Some U.S. embassies have nursing stations and diplomatic security agents, management officers, and other embassy personnel who work to accommodate nursing mothers. Others do not, either due to policies from the embassy’s management team, an embassy’s regional security officer, or outdated infrastructure in an embassy that doesn’t have the space or budget to upgrade its facilities to accommodate employees. For nursing mothers stationed at embassies without support from supervisors or any infrastructure to support them, it can be draining and has pushed some to consider leaving the foreign service altogether, according to interviews with several diplomats.
“If you’re not a nursing mom, you may not appreciate what all this does when you’re trying to balance a super demanding job, but it is so difficult, it is so stressful, it is such a drag on my mental health—it’s something that people who aren’t new moms can never really get,” the U.S. diplomat said. The alternative to electric breast pumps is pumping manually, which both takes much longer and is more physically arduous.
Some new breast pumps have Bluetooth technology to help track pumping sessions—a technology that could theoretically pose a security risk for areas of embassies with sensitive or classified information. Yet, as advocates of the State Department changing its policies point out, there are already policies in place to clear other essential medical equipment, such as hearing aids, blood pressure monitors, and oxygen tanks with electronic equipment.
Federal labor law requires employers to give nursing mothers adequate break time and designated private areas in an office to pump breast milk, under a 2010 amendment to the 1938 Fair Labor Standards Act. Within the federal government, however, authorities have some leeway to override certain labor standards should those standards undermine security or put at risk classified information, according to a senior State Department official familiar with the matter.
The U.S. Air Force has already implemented policies to get around this problem, however, designating breast pumps as medical devices rather than personal electronic devices. The result is that properly cleared Bluetooth-enabled breast pumps are allowed in secure facilities. The policy was put in place as part of a broader effort to make it easier for women to continue their military service after having children.
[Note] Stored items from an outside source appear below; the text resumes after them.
(** A deposit on wallet 1 with wallets 1 and 2 and a page of each cached. *)
Lemma Deposit_invalidates_its_wallet_witness :
  let env := quiet Float64.amd64 in
  let entry := mkEntry "{}" 1000 in
  let w := mkWorld (two_wallets 10 20)
             (<[ "wallet:1" := entry ]>
                (<[ "wallet:2" := entry ]>
                   (<[ "wallet:1:transactions:10:0" := entry ]>
                      {[ "wallet:2:transactions:10:0" := entry ]}))) 0 [] in
  cache_answers env /\
  exists r w',
    Deposit env 1 (Float64.of_Z 5) "gift" w = (Ok r, w') /\
    cache w' !! "wallet:1" = None /\
    cache w' !! "wallet:1:transactions:10:0" = None /\
    cache w' !! "wallet:2" = Some entry /\
    cache w' !! "wallet:2:transactions:10:0" = Some entry.
Proof.
  intros env entry w.
  assert (Hq : cache_answers env) by (intros n; reflexivity).
  split; [exact Hq|].
  destruct (Deposit env 1 (Float64.of_Z 5) "gift" w) as [[r|e] w'] eqn:E;
    [|vm_compute in E; discriminate].
  exists r, w'. split; [reflexivity|].
  destruct (Deposit_invalidates_its_wallet env 1 _ "gift" w r w' E) as [Hothers Hown].
  destruct (Hown Hq) as [Hkey Hpages].
  destruct (Hothers 2%N ltac:(discriminate)) as [Hkey2 Hpages2].
  split; [exact Hkey|]. split; [exact (Hpages 10 0)|]. split.
  - etrans; [exact Hkey2|reflexivity].
  - etrans; [exact (Hpages2 10 0)|reflexivity].
Defined.

(** X9: a read after a write sees the write. After a Deposit that
    succeeded, with a cache that answers and a store that answers the two
    queries of the read, GetWallet returns the wallet with the balance the
    deposit recorded as its balance after. *)
Theorem GetWallet_after_Deposit_is_fresh env id amount desc w r w' :
  Deposit env id amount desc w = (Ok r, w') ->
  cache_answers env ->
  storage_fault env (S (tick w')) = None ->
  storage_fault env (S (S (tick w'))) = None ->
  exists wallet w'',
    GetWallet env id w' = (Ok wallet, w'') /\
    Wallet.Balance wallet = Transaction.BalanceAfter r.
Proof.
  intros E Hq F1 F2.
  pose proof (Deposit_evicts_the_wallet_key env _ _ _ _ _ _ E Hq) as Hkey.
  pose proof (Deposit_cases env id amount desc w) as H. simpl in H. rewrite E in H.
  destruct H as (_ & row & now & Hrow & Hr & _ & _ & Hw & _).
  assert (Hrow' : wallets (db w') !! id
            = Some (Wallet.with_Balance row (Transaction.BalanceAfter r) now)).
  { rewrite Hw, lookup_alter_eq, Hrow. simpl. by rewrite Hr. }
  assert (Hmiss : cached_value env w' (wallet_cache_key id)
                    ≫= json_Unmarshal_wallet env = None).
  { unfold cached_value. by rewrite Hq, Hkey. }
  destruct (GetWallet_read_through env id w' _ Hmiss Hrow' F1 F2) as (w'' & G & _).
  eexists _, w''. split; [exact G|]. done.
Qed.

(** Wallet 1, cached with a balance of 0, is credited and read again. *)
Lemma GetWallet_after_Deposit_is_fresh_witness :
  let env := quiet Float64.amd64 in
  exists r w' wallet w'',
    Deposit env 1 (Float64.of_Z 5) "gift" cached_world = (Ok r, w') /\
    GetWallet env 1 w' = (Ok wallet, w'') /\
    Wallet.Balance wallet = 510.
Proof.
  intros env.
  destruct (Deposit env 1 (Float64.of_Z 5) "gift" cached_world) as [[r|e] w'] eqn:E;
    [|vm_compute in E; discriminate].
  destruct (GetWallet_after_Deposit_is_fresh env 1 _ "gift" cached_world r w' E)
    as (wallet & w'' & G & Hb); try (intros n; reflexivity); try reflexivity.
  exists r, w', wallet, w''. split; [reflexivity|]. split; [exact G|].
  rewrite Hb.
  pose proof (f_equal (fun x => match fst x with
                                | Ok r => Transaction.BalanceAfter r
                                | Err _ => 0
                                end) E) as H.
  vm_compute in H. symmetry. exact H.
Defined.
On Dec. 23, Eric Rubin, the head of the American Foreign Service Association, the union that represents foreign service officers, sent a letter to a top State Department official urgently requesting that the Bureau of Diplomatic Security (DS) issue new guidance for nursing mothers on what they would and would not be allowed to bring into embassies and controlled access areas so they can plan accordingly.
“If DS sees a real security issue, its leadership should establish a consistent, fast, and transparent process for screening pumps so that nursing moms know what to expect when they return to work,” Rubin wrote in the letter to John Bass, the State Department’s undersecretary for management.
“The Department should make it as easy as possible for nursing mothers to return to their demanding jobs, not create additional hurdles. … If the Department wants to increase the ranks of women in senior leadership, they should set them up to succeed every step of the way.”